(** Under any schedule each handler is where it would be alone after as
    many steps, in a memory it cannot tell from the one it would have. *)
Lemma run_simulates c1 c2 w schedule :
  request_key c1 ≠ request_key c2 →
  private_files c1 c2 →
  (∃ wa, thread_steps c1 (turns true schedule) AtParse w
         = (left (run c1 c2 schedule w), wa) ∧
         agree c1 (shared (run c1 c2 schedule w)) wa) ∧
  (∃ wa, thread_steps c2 (turns false schedule) AtParse w
         = (right (run c1 c2 schedule w), wa) ∧
         agree c2 (shared (run c1 c2 schedule w)) wa).
Proof.
  intros Hkey (Hff & Hfd & Hdf).
  induction schedule as [|b schedule IH] using rev_ind.
  - split; exists w; split; by try apply agree_refl.
  - destruct IH as [(wa1 & Hrun1 & Hagree1) (wa2 & Hrun2 & Hagree2)].
    rewrite run_snoc, !turns_snoc.
    set (s := run c1 c2 schedule w) in *.
    destruct b; unfold system_step.
    + rewrite decide_True, decide_False by done. rewrite Nat.add_0_r.
      destruct (thread_step_agree c1 (left s) (shared s) wa1 Hagree1)
        as [Hpc Hag].
      pose proof (thread_step_frame c1 c2 (left s) (shared s) Hkey Hff Hfd)
        as Hframe.
      destruct (thread_step c1 (left s) (shared s)) as [p' w'] eqn:Hstep.
      cbn [left right shared fst snd] in *. split.
      * exists (snd (thread_step c1 (left s) wa1)). split; [|done].
        rewrite thread_steps_add, Hrun1, thread_steps_1. cbn [fst snd].
        rewrite Hpc. by destruct (thread_step c1 (left s) wa1).
      * exists wa2. split; [done |].
        exact (agree_trans c2 _ _ _ (agree_sym c2 _ _ Hframe) Hagree2).
    + rewrite decide_False, decide_True by done. rewrite Nat.add_0_r.
      destruct (thread_step_agree c2 (right s) (shared s) wa2 Hagree2)
        as [Hpc Hag].
      pose proof (thread_step_frame c2 c1 (right s) (shared s)
                    (not_eq_sym Hkey) (not_eq_sym Hff) Hdf) as Hframe.
      destruct (thread_step c2 (right s) (shared s)) as [p' w'] eqn:Hstep.
      cbn [left right shared fst snd] in *. split.
      * exists wa1. split; [done |].
        exact (agree_trans c1 _ _ _ (agree_sym c1 _ _ Hframe) Hagree1).
      * exists (snd (thread_step c2 (right s) wa2)). split; [|done].
        rewrite thread_steps_add, Hrun2, thread_steps_1. cbn [fst snd].
        rewrite Hpc. by destruct (thread_step c2 (right s) wa2).
Qed.

End Schedules.

(** C10 (as amended): two handlers, each calling [Parse] and then [Execute],
    on pairs with distinct cache keys and with [files] slices that share no
    backing array with the other handler's slices: under every interleaving
    of their steps, a handler that has finished has the result it has
    running alone, the entry of its key is the one it leaves running alone,
    and a handler given [len(files) + 5] steps has finished. *)
Theorem parallel_requests_do_not_interfere `{C : Collaborators}
    (c1 c2 : request) (w : World) (schedule : list bool) :
  request_key c1 ≠ request_key c2 →
  private_files c1 c2 →
  (∀ r, left (run c1 c2 schedule w) = Finished r →
     r = fst (serve c1 w) ∧
     templateCache (renderer (shared (run c1 c2 schedule w))) !! request_key c1
     = templateCache (renderer (snd (serve c1 w))) !! request_key c1) ∧
  (∀ r, right (run c1 c2 schedule w) = Finished r →
     r = fst (serve c2 w) ∧
     templateCache (renderer (shared (run c1 c2 schedule w))) !! request_key c2
     = templateCache (renderer (snd (serve c2 w))) !! request_key c2) ∧
  ((Go.len (r_files c1) + 5 ≤ turns true schedule)%nat →
   left (run c1 c2 schedule w) = Finished (fst (serve c1 w))) ∧
  ((Go.len (r_files c2) + 5 ≤ turns false schedule)%nat →
   right (run c1 c2 schedule w) = Finished (fst (serve c2 w))).
Proof.
  intros Hkey Hprivate.
  destruct (run_simulates c1 c2 w schedule Hkey Hprivate)
    as [(wa1 & Hrun1 & Hagree1) (wa2 & Hrun2 & Hagree2)].
  split; [|split; [|split]].
  - intros r Hr. rewrite Hr in Hrun1.
    apply thread_steps_finished in Hrun1 as [-> ->].
    split; [done |]. by destruct Hagree1 as [-> _].
  - intros r Hr. rewrite Hr in Hrun2.
    apply thread_steps_finished in Hrun2 as [-> ->].
    split; [done |]. by destruct Hagree2 as [-> _].
  - intros Hn. rewrite thread_steps_enough in Hrun1 by done. congruence.
  - intros Hn. rewrite thread_steps_enough in Hrun2 by done. congruence.
Qed.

§ **Exercise goal**
Set down the whole listing exactly.

§ **Task result**
(** Under any schedule each handler is where it would be alone after as
    many steps, in a memory it cannot tell from the one it would have. *)
Lemma run_simulates c1 c2 w schedule :
  request_key c1 ≠ request_key c2 →
  private_files c1 c2 →
  (∃ wa, thread_steps c1 (turns true schedule) AtParse w
         = (left (run c1 c2 schedule w), wa) ∧
         agree c1 (shared (run c1 c2 schedule w)) wa) ∧
  (∃ wa, thread_steps c2 (turns false schedule) AtParse w
         = (right (run c1 c2 schedule w), wa) ∧
         agree c2 (shared (run c1 c2 schedule w)) wa).
Proof.
  intros Hkey (Hff & Hfd & Hdf).
  induction schedule as [|b schedule IH] using rev_ind.
  - split; exists w; split; by try apply agree_refl.
  - destruct IH as [(wa1 & Hrun1 & Hagree1) (wa2 & Hrun2 & Hagree2)].
    rewrite run_snoc, !turns_snoc.
    set (s := run c1 c2 schedule w) in *.
    destruct b; unfold system_step.
    + rewrite decide_True, decide_False by done. rewrite Nat.add_0_r.
      destruct (thread_step_agree c1 (left s) (shared s) wa1 Hagree1)
        as [Hpc Hag].
      pose proof (thread_step_frame c1 c2 (left s) (shared s) Hkey Hff Hfd)
        as Hframe.
      destruct (thread_step c1 (left s) (shared s)) as [p' w'] eqn:Hstep.
      cbn [left right shared fst snd] in *. split.
      * exists (snd (thread_step c1 (left s) wa1)). split; [|done].
        rewrite thread_steps_add, Hrun1, thread_steps_1. cbn [fst snd].
        rewrite Hpc. by destruct (thread_step c1 (left s) wa1).
      * exists wa2. split; [done |].
        exact (agree_trans c2 _ _ _ (agree_sym c2 _ _ Hframe) Hagree2).
    + rewrite decide_False, decide_True by done. rewrite Nat.add_0_r.
      destruct (thread_step_agree c2 (right s) (shared s) wa2 Hagree2)
        as [Hpc Hag].
      pose proof (thread_step_frame c2 c1 (right s) (shared s)
                    (not_eq_sym Hkey) (not_eq_sym Hff) Hdf) as Hframe.
      destruct (thread_step c2 (right s) (shared s)) as [p' w'] eqn:Hstep.
      cbn [left right shared fst snd] in *. split.
      * exists wa1. split; [done |].
        exact (agree_trans c1 _ _ _ (agree_sym c1 _ _ Hframe) Hagree1).
      * exists (snd (thread_step c2 (right s) wa2)). split; [|done].
        rewrite thread_steps_add, Hrun2, thread_steps_1. cbn [fst snd].
        rewrite Hpc. by destruct (thread_step c2 (right s) wa2).
Qed.

End Schedules.

(** C10 (as amended): two handlers, each calling [Parse] and then [Execute],
    on pairs with distinct cache keys and with [files] slices that share no
    backing array with the other handler's slices: under every interleaving
    of their steps, a handler that has finished has the result it has
    running alone, the entry of its key is the one it leaves running alone,
    and a handler given [len(files) + 5] steps has finished. *)
Theorem parallel_requests_do_not_interfere `{C : Collaborators}
    (c1 c2 : request) (w : World) (schedule : list bool) :
  request_key c1 ≠ request_key c2 →
  private_files c1 c2 →
  (∀ r, left (run c1 c2 schedule w) = Finished r →
     r = fst (serve c1 w) ∧
     templateCache (renderer (shared (run c1 c2 schedule w))) !! request_key c1
     = templateCache (renderer (snd (serve c1 w))) !! request_key c1) ∧
  (∀ r, right (run c1 c2 schedule w) = Finished r →
     r = fst (serve c2 w) ∧
     templateCache (renderer (shared (run c1 c2 schedule w))) !! request_key c2
     = templateCache (renderer (snd (serve c2 w))) !! request_key c2) ∧
  ((Go.len (r_files c1) + 5 ≤ turns true schedule)%nat →
   left (run c1 c2 schedule w) = Finished (fst (serve c1 w))) ∧
  ((Go.len (r_files c2) + 5 ≤ turns false schedule)%nat →
   right (run c1 c2 schedule w) = Finished (fst (serve c2 w))).
Proof.
  intros Hkey Hprivate.
  destruct (run_simulates c1 c2 w schedule Hkey Hprivate)
    as [(wa1 & Hrun1 & Hagree1) (wa2 & Hrun2 & Hagree2)].
  split; [|split; [|split]].
  - intros r Hr. rewrite Hr in Hrun1.
    apply thread_steps_finished in Hrun1 as [-> ->].
    split; [done |]. by destruct Hagree1 as [-> _].
  - intros r Hr. rewrite Hr in Hrun2.
    apply thread_steps_finished in Hrun2 as [-> ->].
    split; [done |]. by destruct Hagree2 as [-> _].
  - intros Hn. rewrite thread_steps_enough in Hrun1 by done. congruence.
  - intros Hn. rewrite thread_steps_enough in Hrun2 by done. congruence.
Qed.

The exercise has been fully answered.